La Belle Indifférence é uma expressão francesa cunhada por Pierre Janet para caracterizar a falta de preocupação exibida por pacientes histéricos diante de uma grave disfunção corporal. O paciente aparenta calma exterior mesmo que o sintoma produzido seja incapacitante (VARELLA et al., 2006). Um exemplo é a pessoa que acaba de ficar cega (cegueira histérica), paralítica ou muda, e reage à essa grave incapacidade com aparente naturalidade. O transtorno de conversão, tal como referido no Diagnostic and Statistical Manual of Mental Disorders, Fourth Edition, Text Revision (DSM-IV-TR), envolve sintomas ou déficits afetando a função motora ou sensorial voluntária, que sugerem um comprometimento neurológico ou outra condição clínica associada. Desordem de conversão é um tipo de distúrbio de somatização, onde os sintomas físicos ou sinais estão presentes, mas não podem ser explicados por uma condição orgânica, sendo resultante de fatores psicológicos.
Ao contrário do transtorno factício e simulação de doença, os sintomas dos transtornos somatoformes não são intencionais ou sob controle consciente do paciente. De acordo com o modelo psicodinâmico, os sintomas são consequências de conflitos emocionais, com repressão de conflitos no inconsciente (SCOTT, 2008.) Exemplos comuns de sintomas de conversão incluem cegueira, diplopia, paralisia, distonia, crises não-epilépticas psicogênicas, anestesia, afonia, amnésia, demência, apatia, dificuldades de deglutição, tiques motores, alucinações e dificuldade de andar (Op. cit).
La Belle Indifférence deve ser diferenciada da anosognosia, que é uma negação de doença baseada numa distorção da imagem corporal, geralmente resultante de uma lesão no lobo parietal. Na Belle Indifférence, a doença não é negada, a pessoa se sabe incapacitada, a imagem corporal não está distorcida, mas o indivíduo parece despreocupado com o grau em que os sintomas interferem com o seu funcionamento. Stone et al. (2006) avaliaram a validade semiológica do conceito de "a bela indiferença" através da realização de uma revisão sistemática de todos os estudos relevantes desde 1965 sobre o quadro, concluindo que a frequência de La Belle Indiférance era semelhante em estudos envolvendo pacientes com doença orgânica e com transtornos conversivos. Segundo os referidos autores, La Belle Indifférence não seria uma característica diagnóstica útil por não ser um sinal sensível ou específico para o quadro de conversão e, portanto, não deveria ter papel importante isolado na distinção entre as doenças orgânicas e psiquiátricas. A frequência desse achado foi de 21% entre aqueles com alguma desordem de conversão e 29% entre aqueles com doença orgânica (STONE et al., 2006). Assim, La Belle Indifférence deveria ser abandonada como um sinal clínico de conversão/histeria. 

Referências
STONE, J. et al. La belle indifference in conversionsymptoms and hysteria: systematic review. Br J Psychiatry 188(3): 204-9, 2006 AMERICAN PSYCHIATRYC ASSOCIATION. Diagnostic and Statistical Manual of Mental Disorders (4th edn, revised) (DSM–IV–R). Washington, DC: APA, 2000. SCOTT, A. et al. Conversion Disorders. eMedicine Psychiatry, 2008. Disponível em: emedicine.medscape.com/article/287464-overview VARRELA, F.; FREDES, A.; GRISMALI, J. Bella indiferencia en la histeria de conversión. Rev. chil. neuro-psiquiatr. 34(4):413-5, 1996.
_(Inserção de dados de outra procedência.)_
(* ===== verification/Migration.v ===== *)
(** * Opening the database (internal/store/store.go, New and migrate)

    The file as the engine keeps it: tables that may be absent or of an earlier schema,
    with their indexes.  [migrate] runs the statements of the schema one by one, adds the
    columns later versions introduced (their errors are ignored), drops the index an
    earlier version made, and swaps [upstream_accounts] from one row per upstream to one
    row per (upstream, slot) in a transaction.  Every statement may fail.  [contents] is
    the [Store] such a file stands for.  [New] builds the DSN and runs the migrations. *)
From S2P Require Export Store.

(** ** The file *)

(** A table of upstream accounts; without the slot column every row counts
    as slot 0. *)
Record accounts_table := MkTable {
  has_slot : bool;
  table_rows : gmap (string * Z) upstream_account_row
}.
Record orders_table := MkOrdersTable {
  has_upstream_slot : bool;
  has_csr_key_type : bool;
  orders_rows : gmap string order_row
}.
(** [legacy_index] is the unique index on the URL alone that earlier versions made. *)
Record resources_table := MkResourcesTable {
  has_fingerprint : bool;
  legacy_index : bool;
  order_index : bool;
  lookup_index : bool;
  resources_rows : gmap string resource_row
}.
Record database := MkDB {
  db_accounts : option (gmap string account_row);
  db_upstream_accounts : option accounts_table;
  db_upstream_accounts_v1 : option accounts_table;
  db_by_account : option (gmap (string * string) upstream_account_row);
  db_orders : option orders_table;
  db_resource_map : option resources_table;
  db_nonces : option (gmap string string)
}.

Definition set_accounts t db := MkDB t (db_upstream_accounts db) (db_upstream_accounts_v1 db)
  (db_by_account db) (db_orders db) (db_resource_map db) (db_nonces db).
Definition set_upstream_accounts t v1 db := MkDB (db_accounts db) t v1
  (db_by_account db) (db_orders db) (db_resource_map db) (db_nonces db).
Definition set_by_account t db := MkDB (db_accounts db) (db_upstream_accounts db)
  (db_upstream_accounts_v1 db) t (db_orders db) (db_resource_map db) (db_nonces db).
Definition set_orders t db := MkDB (db_accounts db) (db_upstream_accounts db)
  (db_upstream_accounts_v1 db) (db_by_account db) t (db_resource_map db) (db_nonces db).
Definition set_resource_map t db := MkDB (db_accounts db) (db_upstream_accounts db)
  (db_upstream_accounts_v1 db) (db_by_account db) (db_orders db) t (db_nonces db).
Definition set_nonces t db := MkDB (db_accounts db) (db_upstream_accounts db)
  (db_upstream_accounts_v1 db) (db_by_account db) (db_orders db) (db_resource_map db) t.

(** A statement: [None] when the engine rejects it. *)
Definition statement : Type := database → option database.

(** The statements of [migrate], which the engine may also fail to run. *)
Inductive migration_step :=
  | StSchema (n : nat) | StFingerprint | StSlot | StKeyType | StDropIndex
  | StProbe | StBegin | StRename | StCreate | StCopy | StDrop | StCommit.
Crédito da Imagem: forum.llc.ed.ac.uk/issue2/bielby.html.
A imagem apresentada acima é obra do artista francês Paul Regnard (1850 - 1927), "Attack of Hysteria", que fez parte do livro "Iconographie Photographique de La Salpetriere", publicado pelo célebre médico neurologista francês Jean-Martin Charcot em 1877. Charcot tornou-se um hábil hipnotizador, e utilizava essa técnica para induzir no paciente as manifestações próprias da histeria.